* **What you will do**
Give back, word for word, every line from the one containing "af_Attributes := attrs;" to the end of the listing, and nothing more.

*** Opening Data shown ***

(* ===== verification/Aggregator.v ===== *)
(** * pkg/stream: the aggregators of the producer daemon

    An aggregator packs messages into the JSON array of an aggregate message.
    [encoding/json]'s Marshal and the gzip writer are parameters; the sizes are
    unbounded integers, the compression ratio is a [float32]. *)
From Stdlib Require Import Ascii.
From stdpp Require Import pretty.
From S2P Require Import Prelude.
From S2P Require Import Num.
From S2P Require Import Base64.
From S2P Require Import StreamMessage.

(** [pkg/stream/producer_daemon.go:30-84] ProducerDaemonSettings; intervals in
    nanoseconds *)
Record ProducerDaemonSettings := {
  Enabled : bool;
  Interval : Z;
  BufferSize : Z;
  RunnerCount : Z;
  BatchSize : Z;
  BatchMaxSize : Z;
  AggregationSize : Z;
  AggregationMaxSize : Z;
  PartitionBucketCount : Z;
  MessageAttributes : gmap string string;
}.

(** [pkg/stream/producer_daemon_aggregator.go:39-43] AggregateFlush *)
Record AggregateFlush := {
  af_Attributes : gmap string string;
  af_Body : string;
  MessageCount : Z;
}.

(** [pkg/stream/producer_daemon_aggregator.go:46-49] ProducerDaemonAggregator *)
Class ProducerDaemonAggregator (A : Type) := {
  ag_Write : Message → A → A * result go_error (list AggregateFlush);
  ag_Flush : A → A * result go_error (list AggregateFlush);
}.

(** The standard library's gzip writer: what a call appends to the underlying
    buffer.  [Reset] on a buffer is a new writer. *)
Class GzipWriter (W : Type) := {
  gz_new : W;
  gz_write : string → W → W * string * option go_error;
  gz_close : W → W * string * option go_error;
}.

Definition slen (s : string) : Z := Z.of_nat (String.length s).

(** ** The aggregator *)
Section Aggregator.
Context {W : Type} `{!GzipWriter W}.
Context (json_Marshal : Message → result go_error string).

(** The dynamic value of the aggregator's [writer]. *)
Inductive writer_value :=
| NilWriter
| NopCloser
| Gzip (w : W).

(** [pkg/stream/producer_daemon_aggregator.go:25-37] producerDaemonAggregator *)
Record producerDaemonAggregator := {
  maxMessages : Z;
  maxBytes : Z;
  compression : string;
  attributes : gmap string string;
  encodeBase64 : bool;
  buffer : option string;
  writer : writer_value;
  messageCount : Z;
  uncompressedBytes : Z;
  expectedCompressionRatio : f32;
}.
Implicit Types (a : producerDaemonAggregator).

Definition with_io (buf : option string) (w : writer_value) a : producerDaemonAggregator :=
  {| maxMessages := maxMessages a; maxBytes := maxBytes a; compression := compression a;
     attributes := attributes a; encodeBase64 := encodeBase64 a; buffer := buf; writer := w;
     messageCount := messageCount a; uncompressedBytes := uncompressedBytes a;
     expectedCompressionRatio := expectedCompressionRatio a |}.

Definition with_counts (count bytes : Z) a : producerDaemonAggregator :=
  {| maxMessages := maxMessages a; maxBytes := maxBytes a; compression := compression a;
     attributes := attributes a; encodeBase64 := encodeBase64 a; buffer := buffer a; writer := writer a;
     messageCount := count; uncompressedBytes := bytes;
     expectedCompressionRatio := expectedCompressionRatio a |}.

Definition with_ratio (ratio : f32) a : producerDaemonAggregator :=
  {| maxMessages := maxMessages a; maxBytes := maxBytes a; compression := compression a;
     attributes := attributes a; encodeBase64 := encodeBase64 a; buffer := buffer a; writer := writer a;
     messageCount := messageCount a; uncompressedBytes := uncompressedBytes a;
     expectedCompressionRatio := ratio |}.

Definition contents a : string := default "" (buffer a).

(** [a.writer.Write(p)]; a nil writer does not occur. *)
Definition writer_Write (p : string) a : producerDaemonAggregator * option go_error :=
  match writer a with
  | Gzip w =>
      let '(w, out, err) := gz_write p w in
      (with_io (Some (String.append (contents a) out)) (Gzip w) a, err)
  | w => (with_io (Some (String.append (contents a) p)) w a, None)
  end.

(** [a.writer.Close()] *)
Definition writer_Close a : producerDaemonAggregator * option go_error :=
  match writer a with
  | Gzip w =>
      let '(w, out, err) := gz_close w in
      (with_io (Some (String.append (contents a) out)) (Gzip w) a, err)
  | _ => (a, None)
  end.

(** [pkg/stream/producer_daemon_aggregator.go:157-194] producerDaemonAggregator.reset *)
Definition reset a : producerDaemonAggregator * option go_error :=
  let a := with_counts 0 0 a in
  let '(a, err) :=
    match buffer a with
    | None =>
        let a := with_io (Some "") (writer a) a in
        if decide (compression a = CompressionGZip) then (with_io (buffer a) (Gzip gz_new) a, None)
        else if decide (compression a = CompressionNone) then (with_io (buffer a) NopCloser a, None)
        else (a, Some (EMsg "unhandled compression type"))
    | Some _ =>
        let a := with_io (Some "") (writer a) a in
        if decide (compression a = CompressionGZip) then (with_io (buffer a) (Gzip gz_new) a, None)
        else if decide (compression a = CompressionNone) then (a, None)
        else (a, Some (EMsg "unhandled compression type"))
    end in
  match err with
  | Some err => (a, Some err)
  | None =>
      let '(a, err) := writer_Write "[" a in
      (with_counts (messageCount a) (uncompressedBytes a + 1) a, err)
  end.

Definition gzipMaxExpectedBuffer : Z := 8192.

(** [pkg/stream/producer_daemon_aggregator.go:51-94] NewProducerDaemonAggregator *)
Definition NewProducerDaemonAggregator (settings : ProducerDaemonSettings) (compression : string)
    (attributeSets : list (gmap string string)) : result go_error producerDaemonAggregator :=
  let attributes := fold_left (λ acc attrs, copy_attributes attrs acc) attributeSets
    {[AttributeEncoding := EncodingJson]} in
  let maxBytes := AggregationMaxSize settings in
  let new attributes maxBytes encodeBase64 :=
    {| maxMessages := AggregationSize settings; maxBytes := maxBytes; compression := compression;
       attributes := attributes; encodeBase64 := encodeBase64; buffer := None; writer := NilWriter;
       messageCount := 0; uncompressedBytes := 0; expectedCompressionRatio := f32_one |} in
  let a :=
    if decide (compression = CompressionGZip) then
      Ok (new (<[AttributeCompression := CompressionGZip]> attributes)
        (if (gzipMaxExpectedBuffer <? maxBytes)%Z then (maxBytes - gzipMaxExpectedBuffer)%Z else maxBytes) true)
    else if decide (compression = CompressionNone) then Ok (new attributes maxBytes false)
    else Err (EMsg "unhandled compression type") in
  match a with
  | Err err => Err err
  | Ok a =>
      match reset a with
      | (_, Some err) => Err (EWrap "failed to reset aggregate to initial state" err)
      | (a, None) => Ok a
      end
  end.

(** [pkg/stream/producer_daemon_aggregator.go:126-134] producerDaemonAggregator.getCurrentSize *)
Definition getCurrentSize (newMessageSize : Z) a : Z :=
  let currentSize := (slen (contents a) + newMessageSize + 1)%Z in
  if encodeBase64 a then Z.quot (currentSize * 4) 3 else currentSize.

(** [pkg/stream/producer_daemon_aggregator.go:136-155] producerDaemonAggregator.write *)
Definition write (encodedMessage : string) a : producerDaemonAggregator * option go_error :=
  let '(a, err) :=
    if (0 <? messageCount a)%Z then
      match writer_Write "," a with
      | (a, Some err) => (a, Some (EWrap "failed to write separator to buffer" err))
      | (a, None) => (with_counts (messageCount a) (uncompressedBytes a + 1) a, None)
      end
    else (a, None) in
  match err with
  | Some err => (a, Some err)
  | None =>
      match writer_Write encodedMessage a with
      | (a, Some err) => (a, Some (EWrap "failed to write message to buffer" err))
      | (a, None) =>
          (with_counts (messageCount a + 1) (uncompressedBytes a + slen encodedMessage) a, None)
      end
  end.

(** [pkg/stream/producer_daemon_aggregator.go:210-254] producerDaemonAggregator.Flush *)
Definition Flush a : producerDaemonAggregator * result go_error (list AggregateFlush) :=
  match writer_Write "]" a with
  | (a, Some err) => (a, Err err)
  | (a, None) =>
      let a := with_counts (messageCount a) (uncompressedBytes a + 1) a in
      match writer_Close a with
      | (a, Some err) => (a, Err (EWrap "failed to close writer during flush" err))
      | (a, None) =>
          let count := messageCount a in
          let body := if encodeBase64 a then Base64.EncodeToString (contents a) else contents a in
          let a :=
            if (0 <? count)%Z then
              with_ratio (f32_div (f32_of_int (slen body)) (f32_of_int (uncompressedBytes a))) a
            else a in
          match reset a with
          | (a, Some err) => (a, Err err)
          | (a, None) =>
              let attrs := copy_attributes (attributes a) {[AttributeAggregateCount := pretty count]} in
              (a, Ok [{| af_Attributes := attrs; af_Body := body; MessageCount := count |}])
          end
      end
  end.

*** Closing Data shown ***

* **Response area**
              (a, Ok [{| af_Attributes := attrs; af_Body := body; MessageCount := count |}])
          end
      end
  end.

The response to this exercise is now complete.